En la década del ’70 empezó a repetirse la pesadilla de los individuos que, repentinamente, entran en trance exterminador y se convierten en asesinos en masa; un flagelo que no tiene que ver con el crimen organizado ni con el terrorismo, sino con patologías mentales y sociales.
Al principio, se trataba de excombatientes que regresaron con desequilibrios emocionales de las guerras en Corea y Vietnam. Los traumas generados, sobre todo en la jungla vietnamita, explicaban la epidemia de masacres al comienzo. Pero esos traumas se diversificaron y las masacres se multiplicaron. Lo que no cambió fueron las leyes sobre el acceso a las armas de guerra que protagonizan las sangrías. Por eso, después de cada masacre, los norteamericanos se sumergen en debates sobre la legislación que pone fusiles de asalto al alcance de lunáticos que, por trastornos, por consumir drogas o teorías conspirativas o por racismo, xenofobia o lo que sea, disparan contra multitudes inermes. Y los estériles debates repiten sus frustrantes desarrollos.
El problema no es sólo la codicia de los fabricantes de armas y la falta de escrúpulos de los congresistas conservadores. En Estados Unidos existe una cultura de las armas que tiene que ver con su historia.
En el siglo XIX surgieron inventores de armas que se convirtieron en industriales para fabricarlas y venderlas a gran escala.
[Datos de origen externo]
Definition maxRadius (state : SimulationState) : number :=
  js_mul (systemScale state) (Fin 4).


(** The variables of [runScene] that the camera handlers share, and
    [camera.position]. *)
Record Camera : Type := {
  cameraRadius : number;
  cameraTheta : number;
  cameraPhi : number;
  isDragging : bool;
  lastY : number;
  cameraPosition : Vec3
}.

Definition updateCameraPosition (state : SimulationState) (c : Camera)
  : Camera :=
  let phi :=
    Math_max (Fin 0.1) (Math_min (js_sub Math_PI (Fin 0.1)) (cameraPhi c)) in
  let radius :=
    Math_max (minRadius state)
      (Math_min (maxRadius state) (cameraRadius c)) in
  {| cameraRadius := radius;
     cameraTheta := cameraTheta c;
     cameraPhi := phi;
     isDragging := isDragging c;
     lastY := lastY c;
     cameraPosition :=
       {| x := js_mul (js_mul radius (Math_sin phi)) (Math_cos (cameraTheta c));
          y := js_mul radius (Math_cos phi);
          z := js_mul (js_mul radius (Math_sin phi))
                 (Math_sin (cameraTheta c)) |} |}.

(** The events the canvas listens to, with the field of the event each
    handler reads. *)
Inductive event : Type :=
  | MouseDown (clientY : number)
  | MouseMove (clientY : number)
  | MouseUp
  | MouseLeave
  | Wheel (deltaY : number).

Definition handle (state : SimulationState) (e : event) (c : Camera)
  : Camera :=
  match e with
  | MouseDown clientY =>
      {| cameraRadius := cameraRadius c;
         cameraTheta := cameraTheta c;
         cameraPhi := cameraPhi c;
         isDragging := true;
         lastY := clientY;
         cameraPosition := cameraPosition c |}
  | MouseMove clientY =>
      if negb (isDragging c) then c
      else
        updateCameraPosition state
          {| cameraRadius := cameraRadius c;
             cameraTheta := cameraTheta c;
             cameraPhi :=
               js_sub (cameraPhi c)
                 (js_mul (js_sub clientY (lastY c)) DRAG_SENSITIVITY);
             isDragging := isDragging c;
             lastY := clientY;
             cameraPosition := cameraPosition c |}
  | MouseUp | MouseLeave =>
      {| cameraRadius := cameraRadius c;
         cameraTheta := cameraTheta c;
         cameraPhi := cameraPhi c;
         isDragging := false;
         lastY := lastY c;
         cameraPosition := cameraPosition c |}
  | Wheel deltaY =>
      updateCameraPosition state
        {| cameraRadius :=
             js_mul (cameraRadius c)
               (js_sub (Fin 1) (js_mul deltaY ZOOM_SENSITIVITY));
           cameraTheta := cameraTheta c;
           cameraPhi := cameraPhi c;
           isDragging := isDragging c;
           lastY := lastY c;
           cameraPosition := cameraPosition c |}
  end.

(** The camera [runScene] starts with: the initial values of its variables,
    then the first call of [updateCameraPosition].  A new camera sits at the
    origin until its position is set. *)
Definition initialCamera (state : SimulationState) : Camera :=
  updateCameraPosition state
    {| cameraRadius := js_mul (systemScale state) (Fin 1.5);
       cameraTheta := js_div Math_PI (Fin 4);
       cameraPhi := js_div Math_PI (Fin 4);
       isDragging := false;
       lastY := Fin 0;
       cameraPosition := {| x := Fin 0; y := Fin 0; z := Fin 0 |} |}.

(** The camera after a sequence of events, first event first. *)
Fixpoint handleAll (state : SimulationState) (es : list event) (c : Camera)
  : Camera :=
  match es with
  | [] => c
  | e :: rest => handleAll state rest (handle state e c)
  end.
(** [save_to_file]: the path the report is written to, and returned;
    [timestamp] is [datetime.now().strftime("%Y%m%d_%H%M%S")]. *)
Definition filename (username timestamp : str) : str :=
  lit "personas/" ++ username ++ lit "_persona_" ++ timestamp ++ lit ".txt".
End Persona.
End Generator.
End Console.

(** ** [reddit_persona.py]: the dashboard *)

Module Dashboard.

(** The dict [analyze_writing_style] returns: the single key
    ["Description"], or the three metrics and ["style"]. *)
Record Style := {
  Description : option str;
  avg_word_count : option Q;
  emoji_use : option nat;
  formality : option nat;
  style : option str
}.

Record Persona := {
  username : str;
  account_age : str;
  post_karma : Z;
  comment_karma : Z;
  writing_style : Style;
  interests : list str;
  traits : list str;
  subreddit_activity : list (str * nat);
  activity_hours : list nat;
  sample_comments : list str;
  sample_posts : list str
}.

Inductive PersonaDict : Type :=
| Error (error : str)
| Report (persona : Persona).

Definition emojis : list str :=
  [[0x1F602]; [0x1F60A]; [0x2764; 0xFE0F]]%N.

Definition categories : list (str * list str) :=
  [ (lit "Technology", [lit "python"; lit "programming"; lit "javascript"]);
    (lit "Gaming", [lit "game"; lit "gaming"; lit "playstation"]);
    (lit "Sports", [lit "football"; lit "basketball"; lit "soccer"]) ].

Section Analysis.
Variable U : UnicodeData.

Definition clean_text (text : str) : str :=
  re_sub_class (Char.not_word_not_space U) [] (lower U text).

Definition no_text : Style :=
  {| Description := Some (lit "No text available");
     avg_word_count := None;
     emoji_use := None;
     formality := None;
     style := None |}.

(** The body of [analyze_writing_style] below its guard. *)
Definition style_metrics (texts : list str) : result Style :=
  avg <- truediv (list_sum (map (fun t => List.length (split U t)) texts))
           (List.length texts) ;;
  let emoji := count_if (any_in emojis) texts in
  let formal :=
    count_if (fun t => any_in [lit "however"; lit "therefore"] (clean_text t))
      texts in
  let label :=
    if Qgtb avg 75%Q then lit "Detailed/analytical"
    else if 3 <? emoji then lit "Casual/expressive"
    else lit "Straightforward" in
  Ok {| Description := None;
        avg_word_count := Some avg;
        emoji_use := Some emoji;
        formality := Some formal;
        style := Some label |}.

Definition analyze_writing_style (texts : list str) : result Style :=
  match texts with
  | [] => Ok no_text
  | _ :: _ => style_metrics texts
  end.

Definition detect_interests (text : str) : list str :=
  let text := clean_text text in
  map fst (filter (fun entry => any_in (snd entry) text) categories).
Así amasaron sus fortunas Samuel Colt, el inventor del revólver con tambor giratorio que puede disparar varias balas sin ser recargado, y Oliver Winchester, que creó el fusil que se recargaba accionando una palanca situada debajo del gatillo.
También hubo otros inventores, como Horace Smith, que produjo masivamente la pistola que inventó, al asociarse con Daniel Wesson. Colt, Winchester y Smith and Wesson son algunos de los nombres que aportaron al capitalismo decimonónico.
Esas armas fortalecieron la particular forma de expansión territorial que se realizó ese mismo siglo. Mientras que en países como Argentina, fue el ejército el exclusivo protagonista de las campañas que aniquilaron a los indígenas para incorporar sus tierras al joven país, en Estados Unidos la expansión hacia el Oeste se hizo a través de los civiles. El Estado les daba el título de propiedad sobre tierras situadas en territorios de apaches, comanches, siux y otros pueblos nativos. Los vaqueros protegían la propiedad y el ganado con sus propias armas.
Ese modelo de expansión territorial a través de civiles había comenzado con los colonos que empezaron a adentrarse en el territorio desde las trece colonias de la costa Este. Cuando la corona británica quiso cobrarles impuestos por las tierras que ellos habían conquistado con sus armas, las usaron para defenderse de lo que consideraban un espolio. Y cuando la metrópoli europea quiso quitarles las armas para poder cobrarles, saltaron las primeras chispas de la guerra independentista.
En esa historia comenzó a moldearse una cultura de las armas y está una parte de la explicación de las dificultades que existen para impedir el acceso libre a la posesión de armas que sólo debieran utilizarse en la guerra.
Se trata del único país donde existe el derecho a protestar y manifestarse públicamente portando armas de guerra. Hace dos años, decenas de hombres armados con fusiles de asalto tomaron el capitolio de Lansing para protestar contra la política anti-covid de Gretchen Whitmer, la gobernadora demócrata de Michigan.
El tema no es el derecho del ciudadano a poseer un arma, sino el desopilante derecho a estar armado hasta los dientes. Una cosa es tener una pistola, un rifle o una escopeta, y otra muy distinta es poseer uno o muchos fusiles de asalto. Las armas automáticas y semiautomáticas son las protagonistas de las masacres.